The Pacific Crossing (PacX) Wave Glider
It survived a shark attack, battled gale force storms and surfed the East Australian Current during its journey across the Pacific Ocean from San Francisco to the East Coast of Australia, all in the name of science.
The Pacific Crossing (PacX) Wave Glider – known as “Papa Mau” – has set a new world record for the longest distance travelled by an autonomous vehicle in its 9,000 mile (16,668 kilometre) journey, which took more than 365 days. It landed in Hervey Bay in Queensland on November 19 and is on display today at the Shangra-La Hotel in Sydney.
Created by US-based firm Liquid Robotics, Papa Mau navigated beneath the ocean under autonomous control, collecting and transmitting large amounts of high-resolution ocean data, which has never been available over the vast distances or time frames.
The vehicle travelled through and measured more than 1200 miles of a “chlorophyll bloom” along the Equatorial Pacific, the company said. These blooms indicated the spread of phytoplankton, which is fundamental to ocean life and climate regulation.
Although they are typically measured through satellite imagery, proof of these blooms at this resolution provides a “ground-breaking link between scientific modelling and in-situ measurement of the Pacific Ocean,” the company said.
Liquid Robotics is providing open access to this ocean data as part of its PacX Challenge, a global competition seeking new ocean application and research. Research abstracts were submitted from around the world as scientists compete for a $50,000 research grant.
The company today announced five American finalists in the competition, J Michael Beman and Nicole Goebel from the University of California; Andrew Lucas from the Scripps Institution of Oceanography; Elise Ralph from Wise Eddy, and Tracy Villareal from the University of Texas.

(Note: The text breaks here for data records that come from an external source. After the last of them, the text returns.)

(* ===== verification/PagingBits.v ===== *)
(** * Bits of page-table entries and of virtual addresses

    The index a virtual address selects at each level, as a digit of its page
    number in base 512, and what the address mask and the flag tests see of
    an entry built from a page frame and flags. *)

From S2P Require Import Prelude PmmInterface X86 Paging.
Import X86 Paging.

Module PagingBits.

(** ** Bits of entries *)

(** The part of the virtual page number [p] that selects the table of a
    level: nothing at level 0, all of it at level 4. *)
Definition prefix (p level : Z) : Z := p / 512 ^ (4 - level).

Lemma land_511 x : Z.land x 511 = x mod 512.
Proof. change 511 with (Z.ones 9). by rewrite Z.land_ones. Qed.

Lemma index_div a s : 0 ≤ s → index a s = (a / 2 ^ s) mod 512.
Proof. intros H. unfold index. by rewrite land_511, Z.shiftr_div_pow2. Qed.

Ltac prefix_case :=
  unfold prefix, vpn; rewrite index_div by lia;
  repeat match goal with
  | |- context [512 ^ (4 - ?l)] => let x := eval vm_compute in (512 ^ (4 - l)) in
      change (512 ^ (4 - l)) with x
  | |- context [2 ^ ?l] => let x := eval vm_compute in (2 ^ l) in change (2 ^ l) with x
  end; zdm.

Lemma index_39 a : index a 39 = prefix (vpn a) 1 mod 512.
Proof. prefix_case. Qed.
Lemma index_30 a : index a 30 = prefix (vpn a) 2 mod 512.
Proof. prefix_case. Qed.
Lemma index_21 a : index a 21 = prefix (vpn a) 3 mod 512.
Proof. prefix_case. Qed.
Lemma index_12 a : index a 12 = prefix (vpn a) 4 mod 512.
Proof. prefix_case. Qed.

Lemma index_prefix a l : 0 ≤ l < 4 → index a (39 - 9 * l) = prefix (vpn a) (l + 1) mod 512.
Proof.
  intros H. assert (l = 0 ∨ l = 1 ∨ l = 2 ∨ l = 3) as [->|[->|[->| ->]]] by lia.
  - apply index_39.
  - apply index_30.
  - apply index_21.
  - apply index_12.
Qed.

Lemma prefix_parent p l : 0 ≤ l < 4 → prefix p (l + 1) / 512 = prefix p l.
Proof.
  intros H. unfold prefix. rewrite Z.div_div by (try apply Z.pow_nonzero; lia).
  f_equal. replace (4 - l) with (4 - (l + 1) + 1) by lia. rewrite Z.pow_add_r; lia.
Qed.

Lemma prefix_step p l :
  0 ≤ l < 4 → prefix p l * 512 + prefix p (l + 1) mod 512 = prefix p (l + 1).
Proof. intros H. rewrite <- (prefix_parent p l H). zdm. Qed.

Lemma prefix_0 p : 0 ≤ p < 2 ^ 36 → prefix p 0 = 0.
Proof. intros H. apply Z.div_small. change (512 ^ (4 - 0)) with (2 ^ 36). done. Qed.

Lemma prefix_4 p : prefix p 4 = p.
Proof. apply Z.div_1_r. Qed.

Lemma mod512_range x : 0 ≤ x mod 512 < 512.
Proof. apply Z.mod_pos_bound. lia. Qed.

Lemma frame_is_u64 c : frame c → is_u64 c.
Proof. unfold frame, PMM_LIMIT, is_u64. lia. Qed.

Lemma frame_bits c i : frame c → 0 ≤ i → Z.testbit c i = true → 12 ≤ i < 32.
Proof.
  intros [[Hlo Hhi] Hal] Hi Hb. unfold PMM_LIMIT, PMM_PAGE_SIZE in *.
  destruct (decide (i < 12)).
  - replace c with (c / 4096 * 2 ^ 12) in Hb by zdm.
    by rewrite Z.mul_pow2_bits_low in Hb.
  - destruct (decide (32 ≤ i)); [|lia].
    rewrite <- (Z.mod_small c (2 ^ 32)), Z.mod_pow2_bits_high in Hb by lia. done.
Qed.

Lemma mask_bits i : 0 ≤ i → Z.testbit ADDRESS_MASK i = (12 <=? i) && (i <? 52).
Proof.
  intros Hi. change ADDRESS_MASK with (Z.shiftl (Z.ones 40) 12).
  rewrite Z.shiftl_spec by done.
  destruct (Z.leb_spec 12 i).
  - rewrite Z.testbit_ones_nonneg by lia. simpl.
    destruct (Z.ltb_spec (i - 12) 40), (Z.ltb_spec i 52); lia || done.
  - by rewrite Z.testbit_neg_r by lia.
Qed.

Lemma has_bits_1 x : has_bits x 1 = Z.testbit x 0.
Proof. apply (has_bits_bit64 x 0). lia. Qed.
Lemma has_bits_2 x : has_bits x 2 = Z.testbit x 1.
Proof. apply (has_bits_bit64 x 1). lia. Qed.
Lemma has_bits_NX x : has_bits x NX = Z.testbit x 63.
Proof. apply (has_bits_bit64 x 63). lia. Qed.

(** Masking recovers the frame an entry was built from, whatever the flags
    outside the address field. *)
Lemma mask_entry c g :
  frame c → (∀ i, 12 ≤ i < 52 → Z.testbit g i = false) → Z.land (Z.lor c g) ADDRESS_MASK = c.
Proof.
  intros Hc Hg. apply Z.bits_inj'. intros i Hi.
  rewrite Z.land_spec, Z.lor_spec, mask_bits by done.
  destruct (Z.testbit c i) eqn:Hb.
  - apply frame_bits in Hb; [|done..].
    rewrite (proj2 (Z.leb_le _ _)), (proj2 (Z.ltb_lt _ _)) by lia. done.
  - destruct (Z.leb_spec 12 i), (Z.ltb_spec i 52); simpl; rewrite ?andb_false_r; try done.
    by rewrite Hg.
Qed.

Lemma flags_bits i : 0 ≤ i → Z.testbit FLAGS i = (i <? 2).
Proof.
  intros Hi. change FLAGS with (Z.ones 2). rewrite Z.testbit_ones_nonneg by lia. done.
Qed.

Lemma leaf_flags_bits f i :
  0 ≤ i → Z.testbit (leaf_flags f) i =
  (i =? 0) || has_bits f PAGING_WRITE && (i =? 1) || negb (has_bits f PAGING_EXEC) && (i =? 63).
Proof.
  intros Hi. unfold leaf_flags. rewrite !Z.lor_spec.
  change 1 with (bit64 0) at 1. change 2 with (bit64 1). unfold NX.
  destruct (has_bits f PAGING_WRITE), (has_bits f PAGING_EXEC);
    rewrite ?testbit_bit64, ?Z.bits_0 by lia; done.
Qed.

Lemma leaf_flags_u64 f : is_u64 (leaf_flags f).
Proof.
  unfold leaf_flags. repeat apply is_u64_lor; [done|by destruct (has_bits _ _)|].
  by destruct (has_bits _ _).
Qed.

Lemma table_entry_mask c : frame c → Z.land (Z.lor c FLAGS) ADDRESS_MASK = c.
Proof.
  intros Hc. apply mask_entry; [done|]. intros i Hi. rewrite flags_bits by lia.
  apply Z.ltb_ge. lia.
Qed.

Lemma table_entry_present c : has_bits (Z.lor c FLAGS) 1 = true.
Proof. rewrite has_bits_1, Z.lor_spec. by rewrite orb_true_r. Qed.

Lemma leaf_entry_mask c f : frame c → Z.land (Z.lor c (leaf_flags f)) ADDRESS_MASK = c.
Proof.
  intros Hc. apply mask_entry; [done|]. intros i Hi. rewrite leaf_flags_bits by lia.
  rewrite (proj2 (Z.eqb_neq i 0)), (proj2 (Z.eqb_neq i 1)), (proj2 (Z.eqb_neq i 63)) by lia.
  by rewrite !andb_false_r.
Qed.

Lemma leaf_entry_bit c f i :
  frame c → 0 ≤ i → i < 12 ∨ 32 ≤ i →
  Z.testbit (Z.lor c (leaf_flags f)) i = Z.testbit (leaf_flags f) i.
Proof.
  intros Hc Hi Hr. rewrite Z.lor_spec. destruct (Z.testbit c i) eqn:Hb; [|done].
  apply frame_bits in Hb; [lia|done..].
Qed.

Lemma leaf_entry_present c f : Z.testbit (Z.lor c (leaf_flags f)) 0 = true.
Proof. rewrite Z.lor_spec, leaf_flags_bits by lia. by rewrite orb_true_r. Qed.

Lemma has_bits_0 x : has_bits 0 x = false.
Proof. done. Qed.

(** Entries of distinct tables, or with distinct indices, are distinct words. *)
Lemma entry_at_inj t t' i j :
  frame t → frame t' → 0 ≤ i < 512 → 0 ≤ j < 512 → entry_at t i = entry_at t' j → t = t' ∧ i = j.
Proof. unfold frame, entry_at, PMM_PAGE_SIZE. intros [_ ?] [_ ?] ???. zdm. Qed.

Lemma entry_in_words t i : 0 ≤ i < 512 → in_words t (entry_at t i).
Proof. apply index_in_words. Qed.

End PagingBits.
Lemma missing_delete r p l c :
  1 ≤ l ≤ 3 → tab r !! (l, prefix p l) = Some c →
  missing (Radix (delete (l, prefix p l) (tab r)) (leaf r)) p 3 = missing r p 3 + 1.
Proof.
  intros Hl Hc. cbn [missing tab]. change (3 - Z.of_nat 2) with 1.
  change (3 - Z.of_nat 1) with 2. change (3 - Z.of_nat 0) with 3.
  assert (∀ x, delete (l, prefix p l) (tab r) !! (x, prefix p x) =
    if decide (x = l) then None else tab r !! (x, prefix p x)) as H.
  { intros x. rewrite lookup_delete. destruct (decide (x = l)) as [->|Hne].
    - by rewrite decide_True.
    - by rewrite decide_False by congruence. }
  rewrite !H. assert (l = 1 ∨ l = 2 ∨ l = 3) as [->|[->| ->]] by lia; rewrite Hc; simpl; lia.
Qed.

(** Tables were only removed from the path, and none is empty there. *)
Record reclaimed_to k r (a : Z) k' r' : Prop := {
  rt_rep : rep k' r';
  rt_stable : stable k k';
  rt_leaf : leaf r' = leaf r;
  rt_sub : tab r' ⊆ tab r;
  rt_off x : off_path (vpn a) x → tab r' !! x = tab r !! x;
  rt_tight : tight r' (vpn a);
  rt_count : paging_table_count k' + missing r' (vpn a) 3 =
    paging_table_count k + missing r (vpn a) 3;
}.
Lemma map_simulates k r a ph fl :
  is_u64 a → 0 ≤ fl < 2 ^ 32 → good k r → simulates k r (Map a ph fl).
Proof.
  intros Ha Hfl Hg. pose proof (g_rep k r Hg) as Hr. unfold simulates. cbn [kernel_step space_step].
  pose proof (paging_map_cases k r a ph fl Hr) as Hc.
  assert (map_guard k a ph fl =
    enabled k && in_window a && good_flags fl && bool_decide (ph ∈ others k)) as Hgd.
  { unfold map_guard. by rewrite dynamic_address_split, <- good_flags_eq. }
  assert (enabled k && in_window a = true → missing r (vpn a) 3 = needed (decode <$> leaf r) (vpn a)) as Hmn.
  { intros Hd. apply (missing_needed k); [done|]. apply (dynamic_address_page k); [done|].
    by rewrite dynamic_address_split. }
  assert (bool_decide ((decode <$> leaf r) !! vpn a = None) = bool_decide (leaf r !! vpn a = None)) as Hbn
    by (apply bool_decide_ext; by rewrite lookup_fmap, fmap_None).
  cbn [abstract sp_enabled sp_callers sp_map sp_frames sp_tables]. rewrite Hbn, <- Hgd.
  destruct (paging_map a ph fl k) as [[|] k']; cbn [fst snd].
  - destruct Hc as (Hgt & Hn & Hle & r' & Hm). pose proof Hm as [Hr' Hst Hleaf _ _ _ Hcount].
    pose proof Hgt as Hb. unfold map_guard in Hb. rewrite !andb_true_iff, negb_true_iff in Hb.
    destruct Hb as [[Hd Hbf] Hph]. apply bool_decide_eq_true in Hph.
    pose proof (others_frame k r ph Hr Hph) as Hf.
    pose proof (good_flags_range fl Hfl Hbf) as Hr4.
    rewrite dynamic_address_split in Hd. rewrite <- (Hmn Hd), Hgt, Hn.
    exists r'. split; [by eapply map_good|]. split; [|by apply stable_preserved].
    rewrite bool_decide_true by done. unfold tables_left in Hle. rewrite (proj2 (Z.leb_le _ _)) by done.
    cbn [andb]. rewrite (abstract_preserved k r) by by apply stable_preserved.
    pose proof (available_stable k r k' r' Hr Hr' Hst).
    rewrite Hleaf, fmap_insert, decode_entry by done. do 2 f_equal; lia.
  - destruct Hc as (Hr' & Hst & Hno). exists r. split; [by apply (same_good k)|].
    split; [|by apply stable_preserved]. rewrite (same_abstract k r k') by done.
    destruct (map_guard k a ph fl) eqn:Hgt; [|done]. cbn [andb].
    destruct (bool_decide (leaf r !! vpn a = None)) eqn:Hbd; [|done]. cbn [andb].
    apply bool_decide_eq_true in Hbd. destruct Hno as [|[[? Hs]|Hlt]]; [done|congruence|].
    rewrite <- Hmn by by destruct (enabled k && in_window a).
    unfold tables_left in Hlt. by rewrite (proj2 (Z.leb_gt _ _)).
Qed.
(** The tables a map of [P] consists of: the root, and one for every region of
    512 GiB, 1 GiB and 2 MiB that has a page of [P]. *)
Definition tables_of (P : gset Z) : gset (Z * Z) :=
  {[(0, 0)]} ∪ (set_map (λ q, (1, prefix q 1)) P ∪
    (set_map (λ q, (2, prefix q 2)) P ∪ set_map (λ q, (3, prefix q 3)) P)).

Lemma elem_of_ram_pages m b q :
  Pmm.well_formed_map m b → q ∈ ram_pages m b ↔ ram_page m b q.
Proof.
  intros Hwf. unfold ram_pages, ram_page. rewrite elem_of_union_list. split.
  - intros (X & (i & -> & Hi%elem_of_seqZ)%list_elem_of_fmap & Hq). exists i. split; [lia|].
    revert Hq. unfold descriptor_pages, descriptor_page.
    destruct (decide _) as [Hm|]; [|by intros ?%elem_of_empty]. intros Hq%elem_of_list_to_set%elem_of_seqZ.
    pose proof (Pmm.descriptor_u64 m b i) as [Hu1 Hu2]. destruct (Hwf i ltac:(lia)) as [Hd _].
    destruct (clamp_aligned _ Hu1 Hu2 Hd) as (x & y & Hx & Hy & _ & _ & Hxy). rewrite Hx, Hy in Hq.
    rewrite !Z.div_mul in Hq by lia. split; [done|]. apply Hxy. lia.
  - intros (i & Hi & Hm & Hq). eexists. split.
    + apply list_elem_of_fmap. exists i. split; [done|]. apply elem_of_seqZ. lia.
    + unfold descriptor_pages. rewrite decide_True by done. apply elem_of_list_to_set, elem_of_seqZ.
      pose proof (Pmm.descriptor_u64 m b i) as [Hu1 Hu2]. destruct (Hwf i Hi) as [Hd _].
      destruct (clamp_aligned _ Hu1 Hu2 Hd) as (x & y & -> & -> & _ & _ & Hxy).
      rewrite !Z.div_mul by lia. apply Hxy in Hq. lia.
Qed.

Lemma elem_of_tables_of P l x :
  (l, x) ∈ tables_of P ↔ l = 0 ∧ x = 0 ∨ 1 ≤ l ≤ 3 ∧ ∃ q, q ∈ P ∧ x = prefix q l.
Proof.
  unfold tables_of. rewrite !elem_of_union, elem_of_singleton, !elem_of_map. split.
  - intros [[= -> ->]|[(q & [= -> ->] & Hq)|[(q & [= -> ->] & Hq)|(q & [= -> ->] & Hq)]]];
      [by left|right; split; [lia|by exists q]..].
  - intros [[-> ->]|(Hl & q & Hq & ->)]; [by left|right].
    assert (l = 1 ∨ l = 2 ∨ l = 3) as [->|[->| ->]] by lia;
      [left|right; left|right; right]; by exists q.
Qed.

Lemma list_to_set_size_bound (l : list (Z * Z)) :
  (size (list_to_set (C:=gset (Z * Z)) l) ≤ List.length l)%nat.
Proof.
  induction l as [|x l IH]; [done|]. cbn [list_to_set List.length].
  rewrite size_union_alt, size_singleton.
  assert (list_to_set l ∖ {[x]} ⊆ list_to_set (C:=gset (Z * Z)) l) as H%subseteq_size by set_solver. lia.
Qed.
(* ===== verification/Elf.v ===== *)
(** * The kernel image: [boot/load.c], the ELF part

    Validation of the ELF file, the range its segments occupy, and their
    placement in memory. The file is the list of its bytes; memory is a map
    from addresses to bytes. *)

From S2P Require Import Prelude.

Module Elf.

(** ** Status codes ([boot/efi.h]) *)

Definition EFI_SUCCESS : Z := 0.
Definition EFI_ERROR_BIT : Z := bit64 63.
Definition EFI_ERROR (status : Z) : bool := has_bits status EFI_ERROR_BIT.
Definition EFI_LOAD_ERROR : Z := Z.lor EFI_ERROR_BIT 1.
Definition EFI_UNSUPPORTED : Z := Z.lor EFI_ERROR_BIT 3.

(** ** The file *)

(** Byte [i] of the file, and the little-endian integer of [n] bytes there. *)
Definition byte (d : list Z) (i : Z) : Z := u8 (default 0 (d !! Z.to_nat i)).
Fixpoint le (d : list Z) (i : Z) (n : nat) : Z :=
  match n with
  | O => 0
  | S n => byte d i + 256 * le d (i + 1) n
  end.

Record ELF_HEADER := {
  ident : list Z;
  type : Z; machine : Z;
  version : Z;
  entry : Z; phoff : Z; shoff : Z;
  flags : Z;
  ehsize : Z; phentsize : Z; phnum : Z; shentsize : Z; shnum : Z; shstrndx : Z;
}.

Record ELF_PROGRAM := {
  p_type : Z; p_flags : Z;
  offset : Z; vaddr : Z; paddr : Z; filesz : Z; memsz : Z; align : Z;
}.

Definition sizeof_ELF_HEADER : Z := 64.
Definition sizeof_ELF_PROGRAM : Z := 56.

(** The structures as the casts of the file's bytes read them. *)
Definition read_header (d : list Z) : ELF_HEADER := {|
  ident := byte d <$> seqZ 0 16;
  type := le d 16 2; machine := le d 18 2;
  version := le d 20 4;
  entry := le d 24 8; phoff := le d 32 8; shoff := le d 40 8;
  flags := le d 48 4;
  ehsize := le d 52 2; phentsize := le d 54 2; phnum := le d 56 2; shentsize := le d 58 2;
  shnum := le d 60 2; shstrndx := le d 62 2;
|}.

Definition read_program (d : list Z) (o : Z) : ELF_PROGRAM := {|
  p_type := le d o 4; p_flags := le d (o + 4) 4;
  offset := le d (o + 8) 8; vaddr := le d (o + 16) 8; paddr := le d (o + 24) 8;
  filesz := le d (o + 32) 8; memsz := le d (o + 40) 8; align := le d (o + 48) 8;
|}.

(** [&ph[i]] *)
Definition program (d : list Z) (h : ELF_HEADER) (i : Z) : ELF_PROGRAM :=
  read_program d (phoff h + sizeof_ELF_PROGRAM * i).

(** ** Validation *)

Definition ident_at (h : ELF_HEADER) (i : nat) : Z := nth i (ident h) 0.

Definition valid_elf_header (h : ELF_HEADER) (size : Z) : bool :=
  if negb (ident_at h 0 =? 0x7f) || negb (ident_at h 1 =? 0x45)
     || negb (ident_at h 2 =? 0x4c) || negb (ident_at h 3 =? 0x46) then false
  else if negb (ident_at h 4 =? 2) || negb (ident_at h 5 =? 1) || negb (ident_at h 6 =? 1)
  then false
  else if negb (type h =? 2) || negb (machine h =? 62) || negb (version h =? 1) then false
  else if negb (ehsize h =? sizeof_ELF_HEADER) || negb (phentsize h =? sizeof_ELF_PROGRAM)
  then false
  else if (phnum h =? 0) || (128 <? phnum h) then false
  else if negb (phoff h mod 8 =? 0) || (size <? phoff h) then false
  else phnum h <=? (size - phoff h) / sizeof_ELF_PROGRAM.

Definition valid_segment (s : ELF_PROGRAM) (file_size : Z) : bool :=
  if (memsz s <? filesz s) || (file_size <? offset s) then false
  else if file_size - offset s <? filesz s then false
  else if negb (paddr s =? vaddr s) then false
  else if (vaddr s <? 0x100000) || (0x100000000 <=? vaddr s) then false
  else if 0x100000000 - vaddr s <? memsz s then false
  else if align s <=? 1 then true
  else if has_bits (align s) (align s - 1) then false
  else vaddr s mod align s =? offset s mod align s.

Definition overlaps_previous_segment (programs : Z → ELF_PROGRAM) (index : Z) : bool :=
  let current := programs index in
  match
    for_step 0 1 index (λ i (_ : unit),
      let other := programs i in
      if negb (p_type other =? 1) || (memsz other =? 0) then Next tt
      else if u64 (vaddr other + memsz other) <=? vaddr current then Next tt
      else if vaddr other <? u64 (vaddr current + memsz current) then Stop tt else Next tt) tt
  with
  | Next _ => false
  | Stop _ => true
  end.

Record IMAGE_RANGE := { base : Z; end_ : Z }.

(** The loop's variables. *)
Record SCAN := { low : Z; high : Z; entry_valid : bool }.

Definition page_down (x : Z) : Z := Z.land x (not64 4095).

(** One turn of the loop of [inspect_segments]. *)
Definition inspect_segment (d : list Z) (h : ELF_HEADER) (size i : Z) (s : SCAN) : ctl SCAN Z :=
  let p := program d h i in
  if (p_type p =? 2) || (p_type p =? 3) then Stop EFI_UNSUPPORTED
  else if negb (p_type p =? 1) then Next s
  else if negb (valid_segment p size) then Stop EFI_LOAD_ERROR
  else if memsz p =? 0 then Next s
  else if overlaps_previous_segment (program d h) i then Stop EFI_LOAD_ERROR
  else
    let v := has_bits (p_flags p) 1 && (vaddr p <=? entry h) && (entry h - vaddr p <? filesz p) in
    let begin := page_down (vaddr p) in
    let stop := page_down (u64 (u64 (vaddr p + memsz p) + 4095)) in
    Next {| low := if begin <? low s then begin else low s;
            high := if high s <? stop then stop else high s;
            entry_valid := v || entry_valid s |}.

Definition inspect_segments (d : list Z) (h : ELF_HEADER) (size : Z) : Z + IMAGE_RANGE :=
  match
    for_step 0 1 (phnum h) (inspect_segment d h size)
      {| low := UINT64_MAX; high := 0; entry_valid := false |}
  with
  | Stop status => inl status
  | Next s =>
      if negb (entry_valid s) || (high s <=? low s) || (64 * 1024 * 1024 <? high s - low s)
      then inl EFI_LOAD_ERROR
      else inr {| base := low s; end_ := high s |}
  end.

(** ** Placement *)

Abbreviation memory := (gmap Z Z).

Definition copy_segments (d : list Z) (h : ELF_HEADER) (r : IMAGE_RANGE) (m : memory) : memory :=
  let m := for_all 0 1 (end_ r - base r) (λ i m, <[base r + i := 0]> m) m in
  for_all 0 1 (phnum h) (λ i m,
    let s := program d h i in
    if negb (p_type s =? 1) then m
    else for_all 0 1 (filesz s) (λ j m, <[vaddr s + j := byte d (offset s + j)]> m) m) m.

Record LOADED_KERNEL := { k_base : Z; k_pages : Z; k_entry : Z }.

Section firmware.
(** [AllocatePages type memory_type pages address]: the status, the address
    left in [*Memory], and the firmware's new state. *)
Context {F : Type} (AllocatePages : Z → Z → Z → Z → F → Z * Z * F).

Definition place_kernel (d : list Z) (size : Z) (m : memory) (fw : F)
    : Z * option LOADED_KERNEL * memory * F :=
  if size <? sizeof_ELF_HEADER then (EFI_LOAD_ERROR, None, m, fw)
  else
    let h := read_header d in
    if negb (valid_elf_header h size) then (EFI_LOAD_ERROR, None, m, fw)
    else
      match inspect_segments d h size with
      | inl status => (status, None, m, fw)
      | inr range =>
          let pages := (end_ range - base range) / 4096 in
          let '(status, address, fw) := AllocatePages 2 1 pages (base range) fw in
          if EFI_ERROR status then (status, None, m, fw)
          else
            (EFI_SUCCESS,
             Some {| k_base := address; k_pages := pages; k_entry := entry h |},
             copy_segments d h range m, fw)
      end.

End firmware.

End Elf.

“These scientists will conduct research into some of the world’s most challenging ocean issues ranging from measuring the ocean’s health and respiration to studying the ocean’s biomass, the most fundamental organisms critical to ocean life,” said Luke Beatman, oceanographer at Liquid Robotics.
Speaking to CIO Bill Vass, CEO at Liquid Robotics, said the shark attack occurred about 40 miles outside of Hawaii when a shark bit through a control cable.
“We had to pull it [Papa Mau] out of the water and replace the cable,” said Vass. “The shark left a tooth in the cable – it’s quite common for them [underwater vehicles] to get nibbled on by sharks.”
The vehicle spent 14 days in Hawaii getting barnacles and muscles removed from its surface and a fresh coat of paint.
Another PacX ocean robot, named Benjamin, is traversing the Pacific Ocean and is expected to land in Australia in early 2013.